Directions for this task: The expected output is each line below containing "Attempt", copied in full.

(Collected data entries)

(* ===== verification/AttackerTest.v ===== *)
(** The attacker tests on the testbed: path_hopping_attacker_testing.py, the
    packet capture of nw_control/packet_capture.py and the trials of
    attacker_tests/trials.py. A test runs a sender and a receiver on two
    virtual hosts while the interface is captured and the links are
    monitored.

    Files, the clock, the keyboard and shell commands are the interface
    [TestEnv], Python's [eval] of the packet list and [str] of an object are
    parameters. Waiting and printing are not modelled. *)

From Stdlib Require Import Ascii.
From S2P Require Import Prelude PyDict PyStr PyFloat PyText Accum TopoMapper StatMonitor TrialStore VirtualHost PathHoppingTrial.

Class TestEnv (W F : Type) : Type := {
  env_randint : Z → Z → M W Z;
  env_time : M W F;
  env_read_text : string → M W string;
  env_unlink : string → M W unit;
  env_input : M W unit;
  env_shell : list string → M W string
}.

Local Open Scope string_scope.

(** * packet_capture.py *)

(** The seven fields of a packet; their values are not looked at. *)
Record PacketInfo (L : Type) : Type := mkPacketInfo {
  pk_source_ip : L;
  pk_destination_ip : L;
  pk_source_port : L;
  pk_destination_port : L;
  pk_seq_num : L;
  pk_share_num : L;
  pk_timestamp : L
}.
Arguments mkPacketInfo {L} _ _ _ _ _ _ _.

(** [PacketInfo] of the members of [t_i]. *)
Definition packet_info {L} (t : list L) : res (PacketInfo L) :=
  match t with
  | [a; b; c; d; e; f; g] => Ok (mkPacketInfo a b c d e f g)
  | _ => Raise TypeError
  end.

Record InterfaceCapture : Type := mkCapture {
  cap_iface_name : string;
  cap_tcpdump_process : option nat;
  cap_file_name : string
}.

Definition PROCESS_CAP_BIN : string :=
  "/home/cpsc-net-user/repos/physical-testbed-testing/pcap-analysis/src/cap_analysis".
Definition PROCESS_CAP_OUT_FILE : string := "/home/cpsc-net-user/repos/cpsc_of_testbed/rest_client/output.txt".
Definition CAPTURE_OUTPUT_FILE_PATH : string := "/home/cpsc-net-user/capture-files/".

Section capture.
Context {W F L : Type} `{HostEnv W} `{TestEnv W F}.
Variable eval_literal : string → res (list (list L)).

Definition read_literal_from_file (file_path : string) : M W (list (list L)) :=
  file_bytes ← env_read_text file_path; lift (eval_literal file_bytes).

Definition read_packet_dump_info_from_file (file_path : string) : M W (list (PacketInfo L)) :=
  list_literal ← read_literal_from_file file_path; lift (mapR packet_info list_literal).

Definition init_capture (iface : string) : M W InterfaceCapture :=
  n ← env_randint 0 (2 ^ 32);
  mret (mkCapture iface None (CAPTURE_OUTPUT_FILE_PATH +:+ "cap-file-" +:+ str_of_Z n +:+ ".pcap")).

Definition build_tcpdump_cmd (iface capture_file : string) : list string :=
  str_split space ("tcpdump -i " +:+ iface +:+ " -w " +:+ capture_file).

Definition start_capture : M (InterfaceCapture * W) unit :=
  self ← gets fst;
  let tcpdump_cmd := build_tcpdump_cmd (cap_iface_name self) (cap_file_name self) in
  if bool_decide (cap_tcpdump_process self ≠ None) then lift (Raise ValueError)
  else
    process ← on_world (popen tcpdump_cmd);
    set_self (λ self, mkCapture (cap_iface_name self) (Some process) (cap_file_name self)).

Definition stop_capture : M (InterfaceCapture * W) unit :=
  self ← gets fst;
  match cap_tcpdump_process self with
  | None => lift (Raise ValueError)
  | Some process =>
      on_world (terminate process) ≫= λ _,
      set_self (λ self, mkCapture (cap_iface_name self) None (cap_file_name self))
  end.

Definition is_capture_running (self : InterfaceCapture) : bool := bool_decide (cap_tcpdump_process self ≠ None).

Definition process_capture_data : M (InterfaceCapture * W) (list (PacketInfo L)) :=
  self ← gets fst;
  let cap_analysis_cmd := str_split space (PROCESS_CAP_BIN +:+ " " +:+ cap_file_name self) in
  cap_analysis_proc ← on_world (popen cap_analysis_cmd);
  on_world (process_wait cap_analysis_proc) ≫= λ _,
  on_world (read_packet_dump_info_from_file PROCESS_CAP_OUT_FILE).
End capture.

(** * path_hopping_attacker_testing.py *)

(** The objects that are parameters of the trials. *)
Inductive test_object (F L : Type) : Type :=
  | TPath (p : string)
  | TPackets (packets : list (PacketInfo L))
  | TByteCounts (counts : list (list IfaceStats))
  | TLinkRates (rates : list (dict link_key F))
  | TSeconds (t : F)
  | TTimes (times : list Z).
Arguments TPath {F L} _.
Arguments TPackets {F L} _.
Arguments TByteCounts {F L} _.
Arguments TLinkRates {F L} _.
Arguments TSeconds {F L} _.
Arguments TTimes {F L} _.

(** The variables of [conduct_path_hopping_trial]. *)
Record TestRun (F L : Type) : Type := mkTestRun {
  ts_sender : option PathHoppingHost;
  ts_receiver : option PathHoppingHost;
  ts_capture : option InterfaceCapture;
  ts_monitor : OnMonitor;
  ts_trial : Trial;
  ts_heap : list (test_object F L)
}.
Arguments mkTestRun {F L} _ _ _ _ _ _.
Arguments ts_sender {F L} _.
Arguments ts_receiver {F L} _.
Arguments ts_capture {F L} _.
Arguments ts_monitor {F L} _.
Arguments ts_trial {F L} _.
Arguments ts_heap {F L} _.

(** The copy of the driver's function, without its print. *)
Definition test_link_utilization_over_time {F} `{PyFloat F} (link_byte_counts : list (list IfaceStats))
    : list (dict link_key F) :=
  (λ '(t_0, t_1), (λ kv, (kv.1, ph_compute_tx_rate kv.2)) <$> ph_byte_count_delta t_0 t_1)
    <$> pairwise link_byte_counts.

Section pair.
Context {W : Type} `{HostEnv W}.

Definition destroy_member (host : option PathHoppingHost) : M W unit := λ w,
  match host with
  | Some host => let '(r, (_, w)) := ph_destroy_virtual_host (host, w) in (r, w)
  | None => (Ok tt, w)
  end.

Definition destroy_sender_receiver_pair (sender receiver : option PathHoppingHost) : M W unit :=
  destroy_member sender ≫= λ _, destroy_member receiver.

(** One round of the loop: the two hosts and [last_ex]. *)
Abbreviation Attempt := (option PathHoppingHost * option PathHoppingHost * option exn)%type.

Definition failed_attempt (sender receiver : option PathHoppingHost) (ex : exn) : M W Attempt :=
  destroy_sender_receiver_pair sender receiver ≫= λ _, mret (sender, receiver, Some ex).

---

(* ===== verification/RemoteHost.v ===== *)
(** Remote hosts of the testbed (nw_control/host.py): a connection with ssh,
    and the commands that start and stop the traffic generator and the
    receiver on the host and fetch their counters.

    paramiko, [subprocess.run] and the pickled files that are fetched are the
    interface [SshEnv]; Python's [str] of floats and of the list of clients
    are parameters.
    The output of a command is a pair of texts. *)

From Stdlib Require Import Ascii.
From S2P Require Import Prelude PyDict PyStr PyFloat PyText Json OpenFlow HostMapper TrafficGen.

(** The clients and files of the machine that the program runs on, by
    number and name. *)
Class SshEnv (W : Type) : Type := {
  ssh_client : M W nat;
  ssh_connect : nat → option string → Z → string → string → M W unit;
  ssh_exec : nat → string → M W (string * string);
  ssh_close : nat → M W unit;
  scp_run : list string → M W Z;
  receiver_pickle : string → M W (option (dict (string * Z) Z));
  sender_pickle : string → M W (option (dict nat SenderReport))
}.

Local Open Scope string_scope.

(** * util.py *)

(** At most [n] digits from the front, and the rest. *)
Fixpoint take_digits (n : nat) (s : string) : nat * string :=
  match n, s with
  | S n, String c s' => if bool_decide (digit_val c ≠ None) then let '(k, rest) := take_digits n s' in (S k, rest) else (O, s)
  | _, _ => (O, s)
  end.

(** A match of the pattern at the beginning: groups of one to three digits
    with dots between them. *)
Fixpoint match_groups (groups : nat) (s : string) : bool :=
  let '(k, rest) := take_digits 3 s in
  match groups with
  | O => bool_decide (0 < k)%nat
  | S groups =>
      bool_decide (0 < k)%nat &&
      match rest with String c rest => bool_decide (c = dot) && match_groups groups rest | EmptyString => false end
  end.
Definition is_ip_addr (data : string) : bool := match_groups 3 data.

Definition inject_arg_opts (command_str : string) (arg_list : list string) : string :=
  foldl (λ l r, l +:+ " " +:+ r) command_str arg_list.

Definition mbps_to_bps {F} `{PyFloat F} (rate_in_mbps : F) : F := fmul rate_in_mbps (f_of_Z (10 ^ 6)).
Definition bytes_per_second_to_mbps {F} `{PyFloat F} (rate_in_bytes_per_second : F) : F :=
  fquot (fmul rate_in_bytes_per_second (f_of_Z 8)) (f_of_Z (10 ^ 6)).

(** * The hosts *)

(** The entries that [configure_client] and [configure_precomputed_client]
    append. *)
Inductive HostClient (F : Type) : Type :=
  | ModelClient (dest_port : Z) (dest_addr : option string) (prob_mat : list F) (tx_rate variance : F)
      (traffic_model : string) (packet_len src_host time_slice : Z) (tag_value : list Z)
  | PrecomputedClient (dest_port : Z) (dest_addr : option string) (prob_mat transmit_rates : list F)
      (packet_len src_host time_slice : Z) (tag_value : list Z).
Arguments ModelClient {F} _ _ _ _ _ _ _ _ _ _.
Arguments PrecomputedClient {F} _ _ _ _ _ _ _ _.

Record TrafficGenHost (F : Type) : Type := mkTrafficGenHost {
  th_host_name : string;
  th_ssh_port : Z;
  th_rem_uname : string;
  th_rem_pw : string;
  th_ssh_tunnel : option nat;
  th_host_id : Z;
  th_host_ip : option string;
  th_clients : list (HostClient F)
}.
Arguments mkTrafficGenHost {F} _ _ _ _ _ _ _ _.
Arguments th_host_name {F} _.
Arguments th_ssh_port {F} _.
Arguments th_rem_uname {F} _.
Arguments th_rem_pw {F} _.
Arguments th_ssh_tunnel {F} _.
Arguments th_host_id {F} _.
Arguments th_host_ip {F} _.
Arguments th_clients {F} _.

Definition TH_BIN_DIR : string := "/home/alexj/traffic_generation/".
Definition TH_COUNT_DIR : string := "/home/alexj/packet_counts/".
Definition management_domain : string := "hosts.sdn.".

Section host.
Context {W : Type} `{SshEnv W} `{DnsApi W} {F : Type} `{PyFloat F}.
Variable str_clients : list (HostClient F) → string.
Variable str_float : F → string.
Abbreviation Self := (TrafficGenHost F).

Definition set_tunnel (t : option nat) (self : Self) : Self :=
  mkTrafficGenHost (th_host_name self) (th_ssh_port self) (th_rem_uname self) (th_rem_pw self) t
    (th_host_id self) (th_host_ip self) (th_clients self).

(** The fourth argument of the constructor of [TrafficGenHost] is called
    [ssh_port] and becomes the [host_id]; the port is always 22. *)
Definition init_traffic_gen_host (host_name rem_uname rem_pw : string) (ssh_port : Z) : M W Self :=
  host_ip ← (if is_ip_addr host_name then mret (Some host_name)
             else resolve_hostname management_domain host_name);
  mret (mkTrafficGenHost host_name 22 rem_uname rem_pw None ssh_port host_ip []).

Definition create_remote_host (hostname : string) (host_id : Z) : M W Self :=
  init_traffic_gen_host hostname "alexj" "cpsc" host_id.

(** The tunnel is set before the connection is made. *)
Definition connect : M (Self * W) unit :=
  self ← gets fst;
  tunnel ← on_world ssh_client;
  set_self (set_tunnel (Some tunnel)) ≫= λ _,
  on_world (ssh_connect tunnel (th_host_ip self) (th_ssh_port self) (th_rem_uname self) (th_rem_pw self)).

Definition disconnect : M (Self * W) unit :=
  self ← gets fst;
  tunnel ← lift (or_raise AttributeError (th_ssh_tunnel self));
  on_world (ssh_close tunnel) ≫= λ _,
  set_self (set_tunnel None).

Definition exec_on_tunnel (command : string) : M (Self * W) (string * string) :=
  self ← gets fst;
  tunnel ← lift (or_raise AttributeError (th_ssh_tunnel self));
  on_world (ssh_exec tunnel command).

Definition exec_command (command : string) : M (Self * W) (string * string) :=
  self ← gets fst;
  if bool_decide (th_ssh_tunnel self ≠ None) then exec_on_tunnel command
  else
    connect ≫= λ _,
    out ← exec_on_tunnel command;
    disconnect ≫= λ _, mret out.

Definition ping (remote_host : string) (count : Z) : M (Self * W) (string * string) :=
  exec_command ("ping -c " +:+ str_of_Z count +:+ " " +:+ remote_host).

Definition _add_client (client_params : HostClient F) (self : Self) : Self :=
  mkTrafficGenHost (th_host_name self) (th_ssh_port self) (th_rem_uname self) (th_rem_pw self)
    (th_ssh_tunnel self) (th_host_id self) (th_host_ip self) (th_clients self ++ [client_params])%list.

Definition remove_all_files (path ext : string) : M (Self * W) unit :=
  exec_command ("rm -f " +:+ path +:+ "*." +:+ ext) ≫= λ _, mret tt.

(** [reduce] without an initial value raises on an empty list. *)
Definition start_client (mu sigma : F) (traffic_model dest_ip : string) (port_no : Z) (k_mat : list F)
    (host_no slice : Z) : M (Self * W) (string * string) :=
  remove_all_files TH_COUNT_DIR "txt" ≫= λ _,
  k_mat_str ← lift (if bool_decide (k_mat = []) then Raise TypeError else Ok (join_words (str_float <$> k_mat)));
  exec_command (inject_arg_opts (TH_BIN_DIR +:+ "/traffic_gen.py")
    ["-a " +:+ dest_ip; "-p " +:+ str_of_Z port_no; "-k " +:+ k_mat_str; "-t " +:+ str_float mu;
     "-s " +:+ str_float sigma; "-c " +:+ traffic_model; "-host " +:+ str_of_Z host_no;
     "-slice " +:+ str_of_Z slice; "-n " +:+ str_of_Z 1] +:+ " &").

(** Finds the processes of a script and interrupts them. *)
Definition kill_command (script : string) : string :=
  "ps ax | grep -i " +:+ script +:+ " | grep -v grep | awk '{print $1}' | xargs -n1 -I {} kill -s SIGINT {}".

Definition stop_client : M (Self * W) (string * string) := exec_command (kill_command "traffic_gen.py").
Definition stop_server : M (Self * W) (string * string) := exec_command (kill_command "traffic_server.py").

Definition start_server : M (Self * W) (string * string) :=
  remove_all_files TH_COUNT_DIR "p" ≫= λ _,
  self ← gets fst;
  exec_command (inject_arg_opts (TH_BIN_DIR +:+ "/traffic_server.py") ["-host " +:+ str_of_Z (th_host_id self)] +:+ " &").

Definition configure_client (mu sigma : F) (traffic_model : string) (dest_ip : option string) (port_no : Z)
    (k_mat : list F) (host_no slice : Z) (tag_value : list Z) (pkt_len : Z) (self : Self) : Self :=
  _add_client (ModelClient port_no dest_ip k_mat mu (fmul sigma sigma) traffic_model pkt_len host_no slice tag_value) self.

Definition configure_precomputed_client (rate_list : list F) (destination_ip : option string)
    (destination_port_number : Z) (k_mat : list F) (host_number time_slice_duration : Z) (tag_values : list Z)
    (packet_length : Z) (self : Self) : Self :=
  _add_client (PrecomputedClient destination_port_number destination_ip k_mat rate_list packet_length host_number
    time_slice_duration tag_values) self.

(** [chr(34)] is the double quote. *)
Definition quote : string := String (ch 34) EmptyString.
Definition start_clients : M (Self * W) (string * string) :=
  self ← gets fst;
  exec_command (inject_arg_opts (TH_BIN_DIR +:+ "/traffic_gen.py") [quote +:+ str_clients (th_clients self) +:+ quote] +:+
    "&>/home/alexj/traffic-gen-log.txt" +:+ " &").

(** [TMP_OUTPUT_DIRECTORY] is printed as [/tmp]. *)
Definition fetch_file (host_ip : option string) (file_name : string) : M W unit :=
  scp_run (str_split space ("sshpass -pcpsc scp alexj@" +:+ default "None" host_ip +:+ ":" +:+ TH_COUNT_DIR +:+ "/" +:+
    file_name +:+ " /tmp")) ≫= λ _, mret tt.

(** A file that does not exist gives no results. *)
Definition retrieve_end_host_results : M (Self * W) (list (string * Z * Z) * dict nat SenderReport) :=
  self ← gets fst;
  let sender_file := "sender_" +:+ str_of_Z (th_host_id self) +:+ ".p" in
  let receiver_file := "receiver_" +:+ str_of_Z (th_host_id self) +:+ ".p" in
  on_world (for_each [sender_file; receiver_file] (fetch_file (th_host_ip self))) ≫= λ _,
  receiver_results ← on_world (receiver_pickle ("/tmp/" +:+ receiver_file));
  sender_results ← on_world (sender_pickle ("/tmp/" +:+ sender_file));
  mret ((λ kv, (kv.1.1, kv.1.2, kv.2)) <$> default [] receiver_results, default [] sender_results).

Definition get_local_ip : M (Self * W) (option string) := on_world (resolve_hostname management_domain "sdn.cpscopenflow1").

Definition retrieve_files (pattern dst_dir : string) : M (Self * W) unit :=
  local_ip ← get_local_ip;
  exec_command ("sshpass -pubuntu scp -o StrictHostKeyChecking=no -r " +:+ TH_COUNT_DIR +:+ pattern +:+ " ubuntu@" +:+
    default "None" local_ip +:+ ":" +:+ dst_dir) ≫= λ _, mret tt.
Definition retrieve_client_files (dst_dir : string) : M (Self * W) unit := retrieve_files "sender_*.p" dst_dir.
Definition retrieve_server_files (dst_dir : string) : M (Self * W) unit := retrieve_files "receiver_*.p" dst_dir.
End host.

Answer to this task:
Abbreviation Attempt := (option PathHoppingHost * option PathHoppingHost * option exn)%type.
Definition failed_attempt (sender receiver : option PathHoppingHost) (ex : exn) : M W Attempt :=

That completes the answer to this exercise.